[Collected data entries]
-- Opening Marker --

Definition write (env : Env) (row : GroupRoom) (draft : RoomPost) (s : Rooms) : RoomPost * Rooms :=
  match byRequestId (p_requestId draft) (postsOf s (g_id row)) with
  | Some p => (p, s)
  | None =>
      let ds := deliveriesFor env row (post_id (last_seq (postsOf s (g_id row)) + 1)) draft in
      let '(p, created, l) := append (with_deliveries ds draft) (log_of s (g_id row)) in
      let s := with_log (g_id row) l s in
      (p, if created : bool then fold_left (fun s d => if bool_decide (d_state d = DSending) then schedule (g_id row, p_seq p, d_target d) 0 s else s) ds s else s)
  end.

Definition ownerPost (env : Env) (row : GroupRoom) (text requestId : string) (images mentions : list string) (threadRoot : option string) (s : Rooms) : RoomPost * Rooms :=
  let '(p, s) := write env row (mkDraft row "owner" text images (now env) requestId None None [] mentions 0 threadRoot) s in
  (p, with_reads (OMap.set (g_id row) (p_at p, p_seq p) (reads s)) s).

(** The failed deliveries go again. *)
Definition resend (now : Z) (d : RoomDelivery) : RoomDelivery :=
  if bool_decide (d_state d = DFailed)
  then mkDelivery (d_target d) DSending (d_attempts d) now (d_requestId d) (d_submission d) None (d_thread d) (d_away d) (d_waited d) (d_bundle d) else d.
Definition retry_post (env : Env) (row : GroupRoom) (p : RoomPost) (s : Rooms) : Rooms :=
  let failed := List.filter (fun d => bool_decide (d_state d = DFailed)) (p_deliveries p) in
  if bool_decide (failed = []) then s
  else let l := set_post (p_id p) (deliveries_patch (map (resend (now env)) (p_deliveries p))) (log_of s (g_id row)) in
       fold_left (fun s d => schedule (g_id row, p_seq p, d_target d) 0 s) failed (with_log (g_id row) l s).
Definition retry (env : Env) (id requestId : string) : Op := fun s =>
  match row_of s id with
  | None => (Throw ("No room " +:+ id +:+ "."), s)
  | Some row =>
      match byRequestId requestId (postsOf s (g_id row)), refusal row with
      | None, _ => (Throw ("No post " +:+ requestId +:+ " in " +:+ roomLabel row +:+ "."), s)
      | Some _, Some refused => (Throw refused, s)
      | Some p, None => (Ok tt, retry_post env row p s)
      end
  end.

(** A [SendRequest] to a room. *)
Record SendRequest := mkSend { sr_text : string; sr_requestId : string; sr_images : list string; sr_mentions : list string; sr_threadRoot : option string }.
Definition no_thread (row : GroupRoom) (ps : list RoomPost) (root : string) : bool :=
  negb (is_channel row) || negb (existsb (fun p => bool_decide (p_id p = root) && bool_decide (p_threadRoot p = None)) ps).
Definition post (env : Env) (id : string) (r : SendRequest) : Op := fun s =>
  match row_of s id with
  | None => (Throw ("No room " +:+ id +:+ "."), s)
  | Some row =>
      let ps := postsOf s (g_id row) in
      match byRequestId (sr_requestId r) ps with
      | Some p => if existsb (fun d => bool_decide (d_state d = DFailed)) (p_deliveries p) then retry env (g_id row) (p_requestId p) s else (Ok tt, s)
      | None =>
          match refusal row with
          | Some refused => (Throw refused, s)
          | None =>
              match sr_threadRoot r with
              | Some root => if no_thread row ps root then (Throw ("No thread " +:+ root +:+ " in " +:+ roomLabel row +:+ "."), s)
                             else (Ok tt, (ownerPost env row (sr_text r) (sr_requestId r) (sr_images r) (unique (omap (registered env) (List.filter (fun m => negb (bool_decide (m = "owner"))) (sr_mentions r)))) (Some root) s).2)
              | None => (Ok tt, (ownerPost env row (sr_text r) (sr_requestId r) (sr_images r) (unique (omap (registered env) (List.filter (fun m => negb (bool_decide (m = "owner"))) (sr_mentions r)))) None s).2)
              end
          end
      end
  end.

Inductive InputKind := KChannel | KSolo | KOther.
Record RoomInput := mkInput { ri_kind : InputKind; ri_name : option string; ri_agenda : option string; ri_homeChat : option string; ri_members : list string; ri_test : bool }.
(** [uuid] is [randomUUID().slice(0, 8)]. *)
Definition create `{RoomTexts} (env : Env) (uuid : string) (input : RoomInput) : Op := fun s =>
  match ri_kind input with
  | KOther => (Throw "A room's kind is channel or solo.", s)
  | k =>
      match memberIds env (ri_members input) with
      | Throw e => (Throw e, s)
      | Ok ids =>
          let members := map (fun a => mkMember a WakeAll (now env)) (unique ids) in
          let push row s := saveRooms (with_rows (rows s ++ [row]) s) in
          match k with
          | KChannel =>
              let name := channelName (nullish (ri_name input) "") in
              if bool_decide (name = "") then (Throw "A channel needs a name.", s)
              else if existsb (fun r => is_channel r && bool_decide (g_name r = name) && negb (g_archived r)) (rows s) then (Throw ("A channel named #" +:+ name +:+ " already exists."), s)
              else (Ok tt, push (mkRoom ("ch_" +:+ uuid) (Channel (trim (nullish (ri_agenda input) "")) (ri_homeChat input)) name (now env) false (ri_test input) members) s)
          | _ =>
              let agenda := trim (nullish (ri_agenda input) "") in
              if bool_decide (agenda = "") then (Throw "A Solo room needs an agenda.", s)
              else if bool_decide (members = []) then (Throw "A Solo room needs at least one agent.", s)
              else let given := trim (nullish (ri_name input) "") in
                   let row := mkRoom ("so_" +:+ uuid) (Solo agenda None) (if bool_decide (given = "") then nameFromAgenda agenda else given) (now env) false (ri_test input) members in
                   (Ok tt, (ownerPost env row agenda ("agenda:" +:+ g_id row) [] [] None (push row s)).2)
          end
      end
  end.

-- Closing Marker --

Task description: Output the lines of the records above exactly as they appear, from the line containing "Definition ownerPost (env" through the line containing "let '(p, s)".

Response area:
Definition ownerPost (env : Env) (row : GroupRoom) (text requestId : string) (images mentions : list string) (threadRoot : option string) (s : Rooms) : RoomPost * Rooms :=
  let '(p, s) := write env row (mkDraft row "owner" text images (now env) requestId None None [] mentions 0 threadRoot) s in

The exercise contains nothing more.